TASK TO COMPLETE: Each line below with the string "element" should be copied.

SOURCE RECORDS:
================================
(** Every notice Windlass gave, newest first, each with its own address for pushes to
    link to. *)
Definition notifications (observation : Observation)
    (result : Result (list Storage.StoredNotice) string) : Markup :=
  layout Location_Notifications observation
    (element "div" [("class", "page")] [
       element "div" [("class", "title-row")] [
         element "h1" [] [text "Notifications"];
         element "p" [("class", "muted")]
           [text "Urgent notices are also pushed to your phone, as a link to their entry here. The rest are only shown here."]];
       match result with
       | Err error => unreadable "Notifications could not be read" error
       | Ok notices =>
           if is_empty notices then
             element "section" [("class", "panel")] [p [text "No notices yet."]]
           else element "ol" [("class", "notices")] [each notices notice_item]
       end]).

(** A plain page for refused or failed requests. *)
Definition message (observation : Observation) (title words : string) : Markup :=
  layout Location_Status observation
    (element "div" [("class", "page narrow")] [
       element "h1" [] [text title];
       p [text words];
       p [link "/" "Back to status"]]).

(** ** The markup of a response *)

(** [str::to_lowercase]; the clock, read for MAM's panels and for the tunnel's; and what
    reading the stored history and notices gives. *)
Context (to_lowercase : string → string) (mam_now tunnel_now : SystemTime).
Context (read_page : HistoryQuery → Result (HistoryPage Value) string).
Context (read_notices : Z → Result (list Storage.StoredNotice) string).

(** The parts of every page that update live. The header's command returns to the page
    given by [location]. *)
Definition live (observation : Observation) (location : Location) : Markup :=
  header_live observation location ++
  status_live to_lowercase observation mam_now tunnel_now ++
  settings_live observation.

(** How many notices the notifications page shows. *)
Definition NOTICES_SHOWN : Z := 200.

(** The page a handler answers with; what is no page has no markup. *)
Definition rendered (deployment : Deployment) (observation : Observation) (body : Body) : Markup :=
  match body with
  | Body_Status => status to_lowercase observation mam_now tunnel_now
  | Body_Notifications => notifications observation (read_notices NOTICES_SHOWN)
  | Body_History query =>
      history observation query (read_page query)
        match seen_history observation with
        | HistoryState_Open retained _ => Some retained
        | HistoryState_Closed | HistoryState_Opening _ | HistoryState_Unavailable => None
        end
  | Body_Settings form => settings observation deployment form
  | Body_Message title words => message observation title words
  | Body_Live location => live observation location
  | Body_Empty | Body_Text _ | Body_Stylesheet | Body_Script => []
  end.
End history_page.
(** C22: every page leads where the dashboard answers: each of its links goes to one of
    the dashboard's own pages, which is there, or to MAM; each of its forms, whatever is
    put into its fields and whichever of its buttons is pressed, is one whose handler
    understands it and answers with a page or a redirect to one, or with the form again
    (never as an unknown address, method or field); the filter of the history asks for a
    page whichever of its fields are sent; and so does the link a push carries. *)
Theorem pages_lead_where_the_dashboard_answers deployment observation body :
  (∀ query, body = Body_History query →
     ∃ parameters, query = history_query parse_local parse_exact parameters) →
  numbered (seen_registry observation) →
  (∀ query page, read_page query = Ok page → page_numbered page) →
  (∀ limit notices, read_notices limit = Ok notices → Forall given notices) →
  everywhere answered
    (rendered json_text to_lowercase mam_now tunnel_now read_page read_notices
       deployment observation body) ∧
  ∀ push, leads (NoticeWords.entry_page push).
Proof.
  intros Hq Hn Hp Hg. split; [|apply push_leads].
  destruct body as [| | | | | |query|form|title words|location]; unfold rendered;
    [constructor|constructor|constructor|constructor|..].
  - unfold status. apply layout_answered. walk. by apply status_live_answered.
  - apply notifications_answered. intros notices. apply Hg.
  - destruct (Hq query eq_refl) as [parameters ->].
    apply history_answered; [apply history_query_category|apply Hp].
  - apply settings_answered.
  - unfold message. apply layout_answered. autounfold with markup. walk. own_link.
  - unfold live. apply everywhere_app; [apply header_answered|].
    apply everywhere_app; [by apply status_live_answered|]. unfold settings_live. walk.
Qed.
End forms.

(** ** A reading of parameters *)

Section decoder.
(** [%2B] is [+]; whatever else is escaped is left as it is. *)
Fixpoint unescape (l : bytes) : bytes :=
  match l with
  | [] => []
  | c :: l' =>
      match strip_prefix (b "%2B") l with
      | Some _ => match l' with _ :: _ :: l'' => "+"%char :: unescape l'' | _ => l end
      | None => c :: unescape l'
      end
  end.
Definition read_parameter (parameter : bytes) : string * string :=
  match Guard.split_once "="%char parameter with
  | Some (name, value) => (t name, t (unescape value))
  | None => (t parameter, EmptyString)
  end.
Definition sample_decode (query : string) : Pairs :=
  if String.eqb query EmptyString then [] else map read_parameter (split "&"%char (b query)).

Lemma plain_bytes : ∀ c, plain_byte c = true → c ≠ "%"%char ∧ c ≠ "&"%char ∧ c ≠ "="%char.
Proof. each_byte. Qed.

Lemma plain_free s c : plain s → (c = "&"%char ∨ c = "="%char) → c ∉ b s.
Proof.
  unfold plain. intros Hs Hc Hin. rewrite List.Forall_forall in Hs.
  apply list_elem_of_In, Hs, plain_bytes in Hin. naive_solver.
Qed.

Lemma plus_encoded_unescaped s : plain s → unescape (b (plus_encoded s)) = b s.
Proof.
  unfold plain, plus_encoded. rewrite b_t. induction 1 as [|c l Hc Hl IH]; [done|]. simpl.
  destruct (Ascii.eqb_spec c "+"%char) as [->|Hp].
  - simpl. f_equal. exact IH.
  - simpl. apply plain_bytes in Hc as (Hc & _).
    rewrite bool_decide_eq_false_2 by congruence. f_equal. exact IH.
Qed.

Lemma plus_encoded_free_of s c : plain s → (c = "&"%char ∨ c = "="%char) → c ∉ b (plus_encoded s).
Proof.
  intros Hs Hc. unfold plus_encoded. rewrite b_t. pose proof (plain_free s c Hs Hc) as Hfree.
  induction (b s) as [|d l IH]; simpl; [by intros Hin; inversion Hin|].
  rewrite not_elem_of_cons in Hfree. rewrite elem_of_app. intros [Hin|Hin]; [|by apply (IH (proj2 Hfree))].
  destruct (Ascii.eqb d "+"); [|by apply list_elem_of_singleton in Hin as ->; destruct Hfree].
  revert Hin. destruct Hc as [-> | ->]; apply (bool_decide_eq_false_1 _); reflexivity.
Qed.

Lemma encoded_parts name value : b (encoded (name, value)) = b name ++ "="%char :: b (plus_encoded value).
Proof. unfold encoded. rewrite say_three, !b_app. done. Qed.

Lemma read_encoded parameter :
  plain parameter.1 → plain parameter.2 → read_parameter (b (encoded parameter)) = parameter.
Proof.
  destruct parameter as [name value]. simpl. intros Hn Hv.
  unfold read_parameter, Guard.split_once. rewrite encoded_parts.
  rewrite (proj2 (find_byte_Some _ _ (length (b name)))).
  2: { exists (b name), (b (plus_encoded value)). split_and!; [done..|]. apply plain_free; auto. }
  cbn [mbind option_bind]. rewrite take_app_length.
  replace (skipn (S (length (b name))) _) with (b (plus_encoded value)).
  - by rewrite plus_encoded_unescaped, !t_b.
  - induction (b name); [done|exact IHl].
Qed.

Lemma split_joined (l : list string) :
  Forall (λ s, "&"%char ∉ b s) l → l ≠ [] → split "&"%char (b (join "&" l)) = map b l.
Proof.
  induction 1 as [|s l Hs Hl IH]; [done|]. intros _. unfold join in *. simpl.
  destruct l as [|s' l]; [by rewrite split_last|].
  rewrite !b_app. change (b "&") with ["&"%char]. simpl app. rewrite split_app by done.
  f_equal. by apply IH.
Qed.

Lemma sample_decode_reads : reads_parameters sample_decode.
Proof.
  intros parameters Hp. unfold sample_decode. destruct parameters as [|parameter parameters]; [done|].
  destruct (String.eqb_spec (join "&" (map encoded (parameter :: parameters))) EmptyString) as [E|_].
  { exfalso. destruct parameter as [name value]. apply (f_equal b) in E.
    assert (∃ rest, b (join "&" (map encoded ((name, value) :: parameters)))
                    = b name ++ "="%char :: rest) as [rest Hr].
    { unfold join. simpl. destruct (map encoded parameters); [rewrite encoded_parts; eauto|].
      rewrite b_app, encoded_parts, <-app_assoc. eauto. }
    rewrite Hr in E. by destruct (b name). }
  rewrite split_joined; [|apply List.Forall_map; eapply List.Forall_impl; [|exact Hp]|done].
  - rewrite map_map, map_map. erewrite map_ext_in; [apply map_id|]. intros x Hx.
    rewrite List.Forall_forall in Hp. destruct (Hp x Hx). by apply read_encoded.
  - intros [name value] [Hn Hv]. rewrite encoded_parts, elem_of_app, elem_of_cons.
    intros [Hin|[Hin|Hin]]; [|done|].
    + by apply (plain_free name "&"%char Hn (or_introl eq_refl)).
    + by apply (plus_encoded_free_of value "&"%char Hv (or_introl eq_refl)).
Qed.
End decoder.

(** ** Pages of a running Windlass *)

Definition sample_stamp : string := "2026-10-05T12:00:00+02:00".
Definition sample_stamps : Rfc3339 := λ _, Some sample_stamp.
Definition sample_exact (text : bytes) : option SystemTime := then_some (text ==? b sample_stamp) 0.
Definition sample_filter : HistoryQuery :=
  mkHistoryQuery (Some "mam") true (Some 0) None (Page_After 7).

Lemma page_links_keep_the_filter_witness :
  @page_link sample_stamps sample_filter (Page_Before 42)
  = "/history?kind=mam&routine=on&from=2026-10-05T12:00:00%2B02:00&before=42" ∧
  routed true (λ _, None) sample_exact
    (follow [] sample_decode (@page_link sample_stamps sample_filter (Page_Before 42)))
  = answer (Dashboard.page (Body_History (at_page sample_filter (Page_Before 42)))).
Proof.
  split; [vm_compute; reflexivity|].
  apply page_links_keep_the_filter.
  - exact sample_decode_reads.
  - intros category [= <-]. right. left.
  - vm_compute. split; discriminate.
  - intros time [[= <-]|H]; [|discriminate H]. split; [|split; [discriminate|vm_compute; reflexivity]].
    repeat constructor.
Defined.

(** A torrent snatched before, which the owner may download again. *)
Definition sample_snatched : TorrentRecord := {|
  record_id := 3; record_identity := Identity_Mam 9; record_origin := Origin_Bookmark;
  record_desired := Desired_Snatched; record_save_path := None;
  record_deletion := ContentDeletion_NotAllowed; record_observation := None |}.
Definition sample_observation : Observation :=
  let started := Observation_of Core.new None None in
  {| started with
     seen_state := State_Ready (mkMamPreferenceState (Some MamRequestMode_Paused)
       (MamPreferenceUpdate_Set MamRequestMode_Paused) MamRequestMode_Paused
       MamPreferencePersistence_Idle);
     seen_registry := Registry_Loaded (Records_new [sample_snatched]) |}.
Definition sample_page : Markup :=
  @rendered sample_stamps (λ _, EmptyString) id 0 0 (λ _, Err "unread") (λ _, Err "unread")
    sample_deployment sample_observation Body_Status.

Lemma pages_lead_where_the_dashboard_answers_witness :
  collect (λ name attributes, if String.eqb name "form" then [attribute "action" attributes] else [])
    sample_page = [Some "/mam/resume"; Some "/torrents/redownload"] ∧
  everywhere (answered true (λ _, None) sample_exact [] sample_decode) sample_page.
Proof.
  split; [vm_compute; reflexivity|].
  apply (@pages_lead_where_the_dashboard_answers sample_stamps true (λ _, None) sample_exact []
           sample_decode sample_decode_reads).
  - intros since text [= <-]. repeat constructor.
  - discriminate.
  - intros records record [= <-] Hr. apply list_elem_of_In in Hr. vm_compute in Hr.
    destruct Hr as [<-|[]]. vm_compute. split; discriminate.
  - discriminate.
  - discriminate.
Defined.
================================
YOUR RESPONSE:
    (element "div" [("class", "page")] [
       element "div" [("class", "title-row")] [
         element "h1" [] [text "Notifications"];
         element "p" [("class", "muted")]
             element "section" [("class", "panel")] [p [text "No notices yet."]]
           else element "ol" [("class", "notices")] [each notices notice_item]
    (element "div" [("class", "page narrow")] [
       element "h1" [] [text title];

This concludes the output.